Thursday, January 27, 2011


After a 26-day pursuit over 4,000 miles, Steve Irwin has caught the Japanese factory ship Nisshin Maru!
From now on, Sea Shepherd will - as Capt.Paul Watson so eloquently put it - “ride their ass" until the end of the whaling season.
Having cut off oil supplies to NM by herding away the supply ship Sun Laurel, all SS has to do now to block the whalers from reaching their mother ship. For 23 days of tailing, two of those vessels have not taken a single whale. The Yushin Maru 1 accompanying the factory ship did manage some kills: there was a whale being butchered on-deck when SS caught them.
Nisshin Maru trying to outrun Steve Irwin by going through heavy ice
In terms of vessel disposition, the interceptor Gojira is heading to Tasmania for some quick repairs on a fuel pump, but it'll be back before Steve Irwin needs to leave to refuel.
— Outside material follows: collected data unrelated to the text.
Lemma classifyStep_cases fundamental hs mc p :
  classifyStep fundamental (hs, mc) p = (hs, mc) \/
  exists h, classifyStep fundamental (hs, mc) p = (hs ++ [h], (mc + 1)%Z).
Proof.
  unfold classifyStep.
  match goal with |- context [if ?c then _ else _] => destruct c end;
    [right; eexists; reflexivity | left; reflexivity].
Qed.

Lemma classify_fold_count fundamental (l : list Peak.t) :
  forall (hs : list HarmonicPeak) (mc : Z),
    let r := fold_left (classifyStep fundamental) l (hs, mc) in
    (snd r - mc = Z.of_nat (length (fst r)) - Z.of_nat (length hs))%Z /\
    (0 <= snd r - mc <= Z.of_nat (length l))%Z.
Proof.
  induction l as [|p l IH]; intros hs mc r; subst r.
  - simpl. lia.
  - cbn [fold_left].
    destruct (classifyStep_cases fundamental hs mc p) as [E|[h E]]; rewrite E.
    + destruct (IH hs mc) as [H1 H2]. simpl length. split; lia.
    + destruct (IH (hs ++ [h]) (mc + 1)%Z) as [H1 H2].
      rewrite length_app in H1. simpl length in *. split; lia.
Qed.

Lemma classify_count fundamental peaks :
  (snd (classify fundamental peaks)
   = Z.of_nat (length (fst (classify fundamental peaks))))%Z /\
  (0 <= snd (classify fundamental peaks)
     <= Z.min (Z.of_nat (length peaks)) 16)%Z.
Proof.
  unfold classify.
  destruct (classify_fold_count fundamental (firstn 16 peaks) [] 0%Z)
    as [H1 H2].
  cbv zeta in H1, H2. change (length (@nil HarmonicPeak)) with 0%nat in H1.
  rewrite length_firstn in H2. split; lia.
Qed.
(** * Travel assistant: a shallow embedding of the Python sources

    The development follows the modules of [travel/configuration]:
    [travel_prompts.py] (prompt assembly), [groq_client.py] (completion
    client), [auth.py] (session authentication), [database.py] (primary
    store) and [conversation_manager.py] (session-oriented store).

    Part I holds the definitions, translated function by function from the
    Python code; Part II holds the lemmas and theorems about them. *)

From Stdlib Require Import ZArith NArith QArith String Ascii List Lia Permutation Sorted.
From stdpp Require Import base option list gmap fin_maps sorting.
Import ListNotations.

#[local] Set Warnings "-register-all".
#[local] Open Scope Z_scope.

(* ===================================================================== *)
(** * Part I.  Definitions                                                *)
(* ===================================================================== *)

(** ** Python strings

    A Python [str] is a sequence of Unicode code points; [len], slicing,
    [split] and [strip] all count code points.  A code point is an [N]. *)

Module PyStr.

Definition pystr : Type := list N.

(** Literals are written as Rocq strings, which hold the UTF-8 bytes of
    the text; [utf8_decode] recovers the code points (1 to 4 byte forms). *)
Fixpoint utf8_decode (bs : list N) : pystr :=
  match bs with
  | [] => []
  | b0 :: r0 =>
    if (b0 <? 128)%N then b0 :: utf8_decode r0
    else match r0 with
    | [] => [b0]
    | b1 :: r1 =>
      if (b0 <? 224)%N then
        ((b0 mod 32) * 64 + b1 mod 64)%N :: utf8_decode r1
      else match r1 with
      | [] => [b0; b1]
      | b2 :: r2 =>
        if (b0 <? 240)%N then
          ((b0 mod 16) * 4096 + (b1 mod 64) * 64 + b2 mod 64)%N :: utf8_decode r2
        else match r2 with
        | [] => [b0; b1; b2]
        | b3 :: r3 =>
          ((b0 mod 8) * 262144 + (b1 mod 64) * 4096 + (b2 mod 64) * 64 + b3 mod 64)%N
            :: utf8_decode r3
        end
      end
    end
  end.

Definition str (s : string) : pystr :=
  utf8_decode (map N_of_ascii (list_ascii_of_string s)).
Arguments str s%_string.

(** [str.isspace] on one code point, as CPython's [_PyUnicode_IsWhitespace]. *)
Definition isspace (c : N) : bool :=
  ((9 <=? c) && (c <=? 13) || (28 <=? c) && (c <=? 32)
   || (c =? 133) || (c =? 160) || (c =? 5760)
   || (8192 <=? c) && (c <=? 8202)
   || (c =? 8232) || (c =? 8233) || (c =? 8239) || (c =? 8287)
   || (c =? 12288))%N.

(** [s.lstrip()], [s.rstrip()], [s.strip()] with no argument. *)
Fixpoint lstrip (s : pystr) : pystr :=
  match s with
  | [] => []
  | c :: r => if isspace c then lstrip r else s
  end.

Definition rstrip (s : pystr) : pystr := reverse (lstrip (reverse s)).

Definition strip (s : pystr) : pystr := rstrip (lstrip s).

(** Whitespace and the other code points, as propositions. *)
Definition blank (c : N) : Prop := isspace c = true.
Definition solid (c : N) : Prop := isspace c = false.

(** [s.split()] with no argument: the maximal runs of non-whitespace.
    [w] is the word being read. *)
Fixpoint split_acc (w : pystr) (s : pystr) : list pystr :=
  match s with
  | [] => match w with [] => [] | _ => [w] end
  | c :: r =>
    if isspace c
    then match w with [] => split_acc [] r | _ => w :: split_acc [] r end
    else split_acc (w ++ [c]) r
  end.

Definition split (s : pystr) : list pystr := split_acc [] s.

(** [sep.join(words)]. *)
Fixpoint join (sep : pystr) (ws : list pystr) : pystr :=
  match ws with
  | [] => []
  | [w] => w
  | w :: r => w ++ sep ++ join sep r
  end.

(** [needle in hay] for two strings: substring test. *)
Fixpoint is_prefix (p s : pystr) : bool :=
  match p, s with
  | [], _ => true
  | _ :: _, [] => false
  | a :: p', b :: s' => (a =? b)%N && is_prefix p' s'
  end.

Fixpoint contains (needle hay : pystr) : bool :=
  is_prefix needle hay ||
  match hay with
  | [] => false
  | _ :: r => contains needle r
  end.

(** [s.lower()] restricted to the ASCII letters; the other code points are
    kept (the guidance tables only lower-case user-chosen labels). *)
Definition lower_char (c : N) : N :=
  if ((65 <=? c) && (c <=? 90))%N then (c + 32)%N else c.

Definition lower (s : pystr) : pystr := map lower_char s.

(** Decimal digits, zero padded, as [%02d], [%04d] and [%06d] print them. *)
Definition digit (d : Z) : N := Z.to_N (48 + d mod 10).

Definition pad2 (n : Z) : pystr := [digit (n / 10); digit n].

Definition pad4 (n : Z) : pystr :=
  [digit (n / 1000); digit (n / 100); digit (n / 10); digit n].

Definition pad6 (n : Z) : pystr :=
  [digit (n / 100000); digit (n / 10000); digit (n / 1000);
   digit (n / 100); digit (n / 10); digit n].

(** Lower-case hexadecimal, [k] digits, as ['%0kx'] prints a number below
    [16^k]. *)
Definition hex_digit (d : N) : N :=
  (if d <? 10 then 48 + d else 87 + d)%N.

Fixpoint hex (k : nat) (x : N) : pystr :=
  match k with
  | O => []
  | S k' => hex k' (x / 16)%N ++ [hex_digit (x mod 16)%N]
  end.

End PyStr.
Export PyStr.

(** ** Python values, exceptions and results *)

Module Py.

(** The values that travel through dictionaries and JSON documents.
    A [float] is idealised as the rational it denotes. *)
Inductive pyval : Type :=
| VNone
| VBool (b : bool)
| VInt (z : Z)
| VFloat (q : Q)
| VStr (s : pystr)
| VList (l : list pyval)
| VDict (d : gmap pystr pyval).

Abbreviation pydict := (gmap pystr pyval).
Lemma q_sort_spec rtl m head ps fuel :
  queue m head ps -> (Z.of_nat (length ps) <= INT_MAX)%Z ->
  (S (length ps) < fuel)%nat ->
  wp (q_sort rtl fuel head) m (fun _ m' =>
    exists ps', queue m' head ps' /\ sorted_of m ps ps' /\
                same_payloads m m' /\ heads_frame (head :: ps) m m' /\
                ((length ps <= 1)%nat -> m' = m)).
Proof.
  intros Hq Hmax Hfuel. pose proof (queue_ring _ _ _ Hq) as Hr.
  unfold q_sort. apply wp_bind. eapply wp_exec.
  { apply (q_size_spec m head ps fuel Hq Hmax). lia. }
  destruct (Z.leb_spec (Z.of_nat (length ps)) 1) as [Hle|Hgt].
  { apply wp_ret. exists ps. split_and!; try done.
    apply sorted_of_short. lia. }
  assert (Hlen : (2 <= length ps)%nat) by lia.
  destruct (snoc_inv ps) as (ps0 & tl & Hps); [by destruct ps|].
  pose proof Hr as (Hnd & Hnp & Hpp)%ring_halves.
  pose proof (queue_nonnull _ _ _ Hq) as Hnull.
  assert (Hhd : hd head ps = hd NULL ps) by by destruct ps.
  assert (Htl : List.last ps head = tl) by (rewrite Hps; apply dlast_snoc).
  wp_step (ring_head _ _ _ Hr). wp_step (ring_head _ _ _ Hr).
  rewrite Hhd, Htl.
  (* the ring is opened after its last element *)
  assert (Htl_in : tl ∈ ps) by (rewrite Hps; apply elem_of_app; right; elem_here).
  assert (Hhead_ps : head ∉ ps) by by apply NoDup_cons in Hnd as [? _].
  assert (Htl_head : tl <> head) by (by intros ->).
  apply wp_bind, wp_store_next_at.
  { apply (ring_lookup _ _ _ _ Hr). by apply list_elem_of_further. }
  intros m1 Hprev1 Hnext1 Hother1 Hs1.
  assert (Hc1 : chain (heads m1) (hd NULL ps) ps).
  { split_and!; [done| |].
    - intros Hin. apply Hnull. by apply list_elem_of_further.
    - destruct Hnp as [_ Hnp]. rewrite Hps in Hnp |- *.
      apply next_path_snoc in Hnp as [Hnp _]. apply next_path_snoc.
      split; [|done]. eapply next_path_ext; [|exact Hnp].
      intros z Hz. rewrite Hother1; [done|]. intros ->.
      apply NoDup_cons in Hnd as [_ Hnd]. rewrite Hps in Hnd.
      apply NoDup_app in Hnd as (_ & Hdisj & _). apply (Hdisj tl Hz). elem_here. }
  pose proof (NoDup_cons_1_2 _ _ Hnd) as Hndps.
  eapply wp_seq.
  { apply (merge_sort_spec rtl fuel m1 (hd NULL ps) ps Hc1 Hndps).
    - eapply Forall_impl; [apply (queue_elements _ _ _ Hq)|].
      intros z. by apply element_same.
    - lia. }
  intros p' m2 (ps' & Hc2 & Hso & Hf2 & Hs2). simpl.
  pose proof Hso as (Hperm & _ & _).
  destruct Hc2 as (-> & Hnull2 & Hnp2).
  assert (Hhead_ps' : head ∉ ps') by by rewrite Hperm.
  assert (Hhead2 : heads m2 !! head = heads m !! head).
  { rewrite Hf2 by done. by apply Hother1. }
  apply wp_bind, wp_store_next_at.
  { rewrite Hhead2. apply (ring_lookup _ _ _ _ Hr). elem_here. }
  intros m3 Hprev3 Hnext3 Hother3 Hs3.
  assert (Hnd' : NoDup (head :: ps')) by by rewrite Hperm.
  assert (Hnull' : NULL ∉ head :: ps') by by rewrite Hperm.
  (* the [prev] links are restored along the sorted chain *)
  eapply wp_seq.
  { apply (relink_loop_spec fuel m3 [] head ps'
             (List.last ps head)); try done.
    - simpl. split; [done|]. eapply next_path_ext; [|exact Hnp2].
      intros z Hz. rewrite Hother3; [done|]. by intros ->.
    - simpl. split; [|done]. rewrite Hprev3, Hhead2.
      by rewrite (ring_head _ _ _ Hr).
    - rewrite Hperm. lia. }
  intros n m4 (-> & Hnp4 & Hpp4 & Hf4 & Hs4). cbn [app] in Hnp4, Hpp4, Hf4.
  rewrite dlast_cons.
  destruct (snoc_inv ps') as (ps0' & tl' & Hps').
  { intros ->. apply Permutation_length in Hperm. simpl in Hperm. lia. }
  assert (Hlast' : List.last ps' head = tl') by (rewrite Hps'; apply dlast_snoc).
  rewrite Hlast'.
  assert (Htl' : tl' ∈ ps') by (rewrite Hps'; apply elem_of_app; right; elem_here).
  assert (Hsome4 : forall z, z ∈ head :: ps' -> is_Some (heads m4 !! z)).
  { intros z Hz. apply list_elem_of_split in Hz as (c1 & c2 & Hc).
    rewrite Hc in Hnp4. apply next_path_lookup in Hnp4.
    destruct (heads m4 !! z); [eauto|done]. }
  apply wp_bind, wp_store_prev_at; [apply Hsome4; elem_here|].
  intros m5 Hnext5 Hprev5 Hother5 Hs5.
  apply wp_store_next_at.
  { rewrite Hother5 by (intros ->; done).
    apply Hsome4. by apply list_elem_of_further. }
  intros m6 Hprev6 Hnext6 Hother6 Hs6.
  assert (Hsame : same_payloads m m6).
  { repeat (eapply same_payloads_trans; [|eassumption]). done. }
  exists ps'. split_and!.
  - eapply queue_relink; [exact Hq| |done|done].
    apply ring_halves. split; [done|]. split.
    + change (head :: ps') with ([head] ++ ps'). rewrite Hps', app_assoc.
      apply next_path_snoc. split; [|done].
      change (head :: ps') with ([head] ++ ps') in Hnp4.
      rewrite Hps', app_assoc in Hnp4. apply next_path_snoc in Hnp4 as [Hnp4 _].
      eapply next_path_ext; [|exact Hnp4]. intros z Hz.
      rewrite Hother6; [apply Hnext5|]. intros ->.
      rewrite Hps' in Hnd'. change (head :: ps0' ++ [tl']) with
        ([head] ++ ps0' ++ [tl']) in Hnd'. rewrite app_assoc in Hnd'.
      apply NoDup_app in Hnd' as (_ & Hdisj & _). apply (Hdisj tl' Hz). elem_here.
    + rewrite Hlast'. simpl. split.
      * by rewrite Hprev6.
      * destruct Hpp4 as [_ Hpp4]. eapply prev_path_ext; [|exact Hpp4].
        intros z Hz. rewrite Hprev6. rewrite Hother5; [done|]. by intros ->.
  - by apply (sorted_of_same m m1).
  - done.
  - intros z Hz.
    assert (Hzh : z <> head) by (intros ->; apply Hz; elem_here).
    assert (Hzps : z ∉ ps) by (intros Hin; by apply Hz, list_elem_of_further).
    assert (Hzps' : z ∉ ps') by by rewrite Hperm.
    rewrite Hother6 by (intros ->; done).
    rewrite Hother5 by done.
    rewrite Hf4 by (intros [->|Hin]%elem_of_cons; done).
    rewrite Hother3 by done. rewrite Hf2 by done.
    apply Hother1. by intros ->.
  - lia.
Qed.
Definition filteredUsers (users : list User.t) (searchTerm roleFilter : string)
  : list User.t :=
  filter (fun user => matchesSearch searchTerm user && matchesRole roleFilter user)
         users.

Record UserStats : Type := mkStats {
  total : nat;
  admins : nat;
  managers : nat;
  employees : nat;
  active : nat
}.

(** [u.is_active !== false] *)
Definition notInactive (u : User.t) : bool :=
  match User.is_active u with
  | Some false => false
  | _ => true
  end.

Definition userStats (users : list User.t) : UserStats :=
  {| total := List.length users;
     admins := List.length (filter (fun u => String.eqb (User.role u) "admin") users);
     managers := List.length (filter (fun u => String.eqb (User.role u) "manager") users);
     employees := List.length (filter (fun u => String.eqb (User.role u) "employee") users);
     active := List.length (filter notInactive users) |}.

(** *** Rendering *)

Definition isAdmin (currentUser : User.t) : bool :=
  String.eqb (User.role currentUser) "admin".

(** The actions menu of one user card. *)
Definition card (currentUser user : User.t) : list Affordance :=
  if isAdmin currentUser && negb (String.eqb (User.id currentUser) (User.id user))
  then [EditUserItem (User.id user)]
  else [].

Definition render (currentUser : User.t) (st : State) : list Affordance :=
  if loading st then []
  else
    let shown := filteredUsers (users st) (searchTerm st) (roleFilter st) in
    (if isAdmin currentUser then [AddUserButton] else [])
    ++ match shown with
       | [] => if isAdmin currentUser then [AddUserButton] else []
       | _ :: _ => flat_map (card currentUser) shown
       end.


(** *** Display helpers *)

Definition getInitials (name : string) : list Z := JS.initialsOf name.

Definition getRoleBadgeColor (role : string) : string :=
  if String.eqb role "admin" then "bg-red-100 text-red-800 border-red-200"
  else if String.eqb role "manager" then "bg-blue-100 text-blue-800 border-blue-200"
  else if String.eqb role "employee" then "bg-green-100 text-green-800 border-green-200"
  else "bg-gray-100 text-gray-800 border-gray-200".

(** *** The edit dialog *)

(** The values read from the submitted form; [FormData.get] gives
    [null] for a field the form does not carry. *)
Record EditForm : Type := mkEditForm {
  form_full_name : option string;
  form_email : option string;
  form_role : option string;
  form_department : option string;
  form_phone : option string
}.

(** [value || null] *)
Definition orNull (v : option string) : option string :=
  match v with
  | Some s => if String.eqb s "" then None else Some s
  | None => None
  end.

Definition editUpdates (f : EditForm) : Eff.JsObject :=
  [ ("full_name", form_full_name f);
    ("email", form_email f);
    ("role", form_role f);
    ("department", orNull (form_department f));
    ("phone", orNull (form_phone f)) ].

(** The submit handler of the edit form; the form is rendered only
    while [editingUser] is set. *)
Definition submitEdit (f : EditForm) (response : Eff.Outcome User.t)
  : Eff.M State unit :=
  fun st tr =>
    match editingUser st with
    | Some u => handleUpdateUser (User.id u) (editUpdates f) response st tr
    | None => (tt, st, tr)
    end.
Definition ema_seeded_at (kw : kwargs) (close : series) (n i : nat) : float :=
  iloc (ema_seeded close n) i.

(** A stand-in for a helper whose values the spec leaves open: its input. *)
Definition echo_at (s : series) (n i : nat) : float := iloc s i.



(** ** Indicators that call helpers outside the sources *)

Section Indicators.

(** [Imports["talib"]]: whether TA-Lib is installed. *)
Variable Imports_talib : bool.

(** TA-Lib's [T3] and [CMO], an external library; the value at each position
    of the index of [close]. *)
Variable talib_T3 : series -> nat -> float -> nat -> float.
Variable talib_CMO : series -> nat -> nat -> float.

(** Modelled from the spec: [ema], [rma], [atr], [tsi], [roc] and
    [signed_series] are not among the sources.  By Section 3 an indicator
    result is "of the same length and positional alignment as the input";
    each helper is therefore given by its value at a position of its input's
    index, and those values are left open. *)
Variable ema_at : kwargs -> series -> nat -> nat -> float.
Variable rma_at : series -> nat -> nat -> float.
Variable atr_at : series -> series -> series -> nat -> nat -> float.
Variable tsi_at : series -> nat -> nat -> nat -> float -> nat -> float * float.
Variable roc_at : series -> nat -> nat -> float.
Variable signed_series_at : series -> nat -> nat -> float.

Definition ema (kw : kwargs) (close : series) (n : nat) : series :=
  tabulate (length close) (ema_at kw close n).

Definition rma (close : series) (n : nat) : series :=
  tabulate (length close) (rma_at close n).

Definition atr (high low close : series) (n : nat) : series :=
  tabulate (length close) (atr_at high low close n).

(** The two columns of the frame [tsi] returns. *)
Definition tsi (close : series) (fast slow signal : nat) (scalar : float)
  : series * series :=
  let at_ := tsi_at close fast slow signal scalar in
  (tabulate (length close) (fun i => fst (at_ i)),
   tabulate (length close) (fun i => snd (at_ i))).
Lemma wp_os_create_excl path Q d :
  files d !! path = None ->
  (forall r d', changed (<[path := mkFile [] 0]> (files d)) d r d' -> Q r d') ->
  wp (os_create_excl path) Q d.
Proof.
  intros Hp H. unfold os_create_excl. wp_steps. rewrite Hp.
  by eapply (wp_syscall_modify _ (insert path (mkFile [] 0))).
Qed.

(** [O_EXCL] refuses an existing file. *)
Lemma os_create_excl_exists path f d :
  files d !! path = Some f -> os_create_excl path d = (Err ErrExist, d).
Proof. intros Hp. unfold os_create_excl, mbind, M_mbind, get. by rewrite Hp. Qed.

Lemma wp_os_truncate path f size Q d :
  files d !! path = Some f ->
  (forall r d', changed (<[path := mkFile (take (Z.to_nat size) (data f))
                             (Nat.min (synced f) (Z.to_nat size))]> (files d)) d r d' -> Q r d') ->
  wp (os_truncate path size) Q d.
Proof.
  intros Hp. eapply (wp_syscall_modify _ (alter (fun f => mkFile (take (Z.to_nat size) (data f))
    (Nat.min (synced f) (Z.to_nat size))) path)). by rewrite (alter_lookup_insert _ _ f).
Qed.

Lemma wp_os_read path f Q d :
  files d !! path = Some f ->
  (forall r d', files d' = files d -> steady d r d' -> (is_ok r = true -> r = Ok (data f)) -> Q r d') ->
  wp (os_read path) Q d.
Proof.
  intros Hp H. unfold os_read. wp_steps. apply wp_syscall. intros [[]|e] d' Hf Hs; wp_steps.
  - rewrite Hf, Hp. wp_steps. apply H; eauto using steady_ok.
  - apply H; eauto using steady_err; done.
Qed.

Lemma wp_os_stat path f Q d :
  files d !! path = Some f ->
  (forall r d', files d' = files d -> steady d r d' -> (is_ok r = true -> r = Ok (zlen (data f))) ->
     Q r d') ->
  wp (os_stat path) Q d.
Proof.
  intros Hp H. unfold os_stat. wp_steps. apply wp_syscall. intros [[]|e] d' Hf Hs; wp_steps.
  - rewrite Hf, Hp. wp_steps. apply H; eauto using steady_ok.
  - apply H; eauto using steady_err; done.
Qed.

Lemma wp_os_remove path f Q d :
  files d !! path = Some f ->
  (forall r d', r = Ok tt \/ r = Err ErrIO -> changed (delete path (files d)) d r d' -> Q r d') ->
  wp (os_remove path) Q d.
Proof.
  intros Hp H. unfold os_remove. wp_steps. apply wp_syscall_err. intros r d' [-> | ->] Hf Hs; wp_steps.
  - rewrite Hf, Hp. wp_steps. apply H; [by left|]. split; [done|]. cbn. by rewrite Hf.
  - apply H; [by right|]. by split.
Qed.

Lemma wp_os_rename old new f Q d :
  files d !! old = Some f ->
  (forall r d', changed (<[new := f]> (delete old (files d))) d r d' -> Q r d') ->
  wp (os_rename old new) Q d.
Proof.
  intros Hp H. unfold os_rename. wp_steps. apply wp_syscall. intros [[]|e] d' Hf Hs; wp_steps.
  - rewrite Hf, Hp. wp_steps. apply H. split; [done|]. cbn. by rewrite Hf.
  - apply H. by split.
Qed.

(** The calls on a disk without scheduled faults. *)
Lemma syscall_free fs c : syscall (mkDisk fs [] c) = (Ok tt, mkDisk fs [] c).
Proof. done. Qed.

Lemma os_read_free p f fs c :
  fs !! p = Some f -> os_read p (mkDisk fs [] c) = (Ok (data f), mkDisk fs [] c).
Proof. intros H. unfold os_read, syscall, mbind, M_mbind. cbn. by rewrite H. Qed.

Lemma os_stat_free p f fs c :
  fs !! p = Some f -> os_stat p (mkDisk fs [] c) = (Ok (zlen (data f)), mkDisk fs [] c).
Proof. intros H. unfold os_stat, syscall, mbind, M_mbind. cbn. by rewrite H. Qed.

Lemma os_truncate_free p f size fs c :
  fs !! p = Some f -> os_truncate p size (mkDisk fs [] c) =
  (Ok tt, mkDisk (<[p := mkFile (take (Z.to_nat size) (data f)) (Nat.min (synced f) (Z.to_nat size))]> fs) [] c).
Proof.
  intros H. unfold os_truncate. rewrite (run_bind _ _ _ _ _ (syscall_free fs c)).
  unfold modify, with_files. cbn [files faults clock]. by rewrite (alter_lookup_insert _ _ f).
Qed.

Lemma run_on_disk {S A} (m : M disk A) (s : S) d r d' :
  m d = (r, d') -> on_disk m (s, d) = (r, (s, d')).
Proof. unfold on_disk. by intros ->. Qed.

(** Lifting to a component's state. *)
Lemma wp_on_disk {S A} (m : M disk A) (Q : result A -> S * disk -> Prop) s d :
  wp m (fun r d' => Q r (s, d')) d -> wp (on_disk m) Q (s, d).
Proof. unfold wp, on_disk. by destruct (m d). Qed.

Lemma wp_on_state {S A} (f : S -> A) (Q : result A -> S * disk -> Prop) s d :
  Q (Ok (f s)) (s, d) -> wp (on_state f) Q (s, d).
Proof. done. Qed.

Lemma wp_set_state {S} (f : S -> S) (Q : result unit -> S * disk -> Prop) s d :
  Q (Ok tt) (f s, d) -> wp (set_state f) Q (s, d).
Proof. done. Qed.

Ltac wp_step ::=
  lazymatch goal with
  | |- wp (mbind _ _) _ _ => apply wp_bind
  | |- wp (mret _) _ _ => apply wp_ret
  | |- wp (raise _) _ _ => apply wp_raise
  | |- wp (lift _) _ _ => apply wp_lift
  | |- wp get _ _ => apply wp_get
  | |- wp (modify _) _ _ => apply wp_modify
  | |- wp (on_error _ _) _ _ => apply wp_on_error
  | |- wp (attempt _) _ _ => apply wp_attempt
  | |- wp (on_disk _) _ _ => apply wp_on_disk
  | |- wp (on_state _) _ _ => apply wp_on_state
  | |- wp (set_state _) _ _ => apply wp_set_state
  | |- wp now _ _ => apply wp_now
  | |- and_then _ _ (Ok _) _ => unfold and_then at 1
  | |- and_then _ _ (Err _) _ => unfold and_then at 1
  | |- and_then _ _ (mret _) _ => unfold and_then at 1, mret at 1, result_mret at 1
  end.

(** ** Listing a directory *)

Lemma elem_of_glob suffix fs name :
  name ∈ glob suffix fs <-> is_Some (fs !! name) /\ has_suffix name suffix = true.
Proof.
  unfold glob, sort_strings. rewrite merge_sort_Permutation, list_elem_of_filter, elem_of_elements,
    elem_of_dom. tauto.
Qed.

Lemma NoDup_glob suffix fs : NoDup (glob suffix fs).
Proof. unfold glob, sort_strings. rewrite merge_sort_Permutation. apply NoDup_filter, NoDup_elements. Qed.

(** A listing is the sorted enumeration of the matching names. *)
Lemma glob_eq suffix fs l :
  StronglySorted String.le l -> NoDup l ->
  (forall name, name ∈ l <-> is_Some (fs !! name) /\ has_suffix name suffix = true) ->
  glob suffix fs = l.
Proof.
  intros Hs Hn Hl. apply (StronglySorted_unique String.le); [|done|].
  - apply Sorted_StronglySorted; [apply _|]. apply Sorted_merge_sort, _.
  - apply NoDup_Permutation; [apply NoDup_glob|done|].
    intros name. by rewrite elem_of_glob, Hl.
Qed.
Bob Barker has enough fuel to stay with the nasty Nippons well into March, by which time SI will return with fuel reserves to extend SS’s intervention until the end of the whaling season. The Korean-owned SL is heading east and is now closer to Chile than New Zealand. SI is hard on NM's tail, with BB about to join it: the fleet is cornered in a Ross Sea ice bay and is fleeing eastward into thick ice.
The proof of Operation No Compromise's success will be when the fleet announces its final kill count in April. Those figures will definitely be much lower than previous seasons - you'll recall how the fleet returned to port in 2010 in total humiliation. "Losing face" is very degrading to Japanese but, while the whalers worry about their own pride, their actions cause their homeland to be humiliated globally.
They'd better get used to it: this 2010/2011 whaling season will be a financial disaster!

1 comment:

Anonymous said...

I had a good laugh seeing your headline "Gotcha!"
That was the very same headline used by UK paper The Sun in 1982, when a British submarine 'HMS Conqueror' sank the Argentine ship 'General Belgrano' off the Falklands.
That banner is still as applicable today as it was then.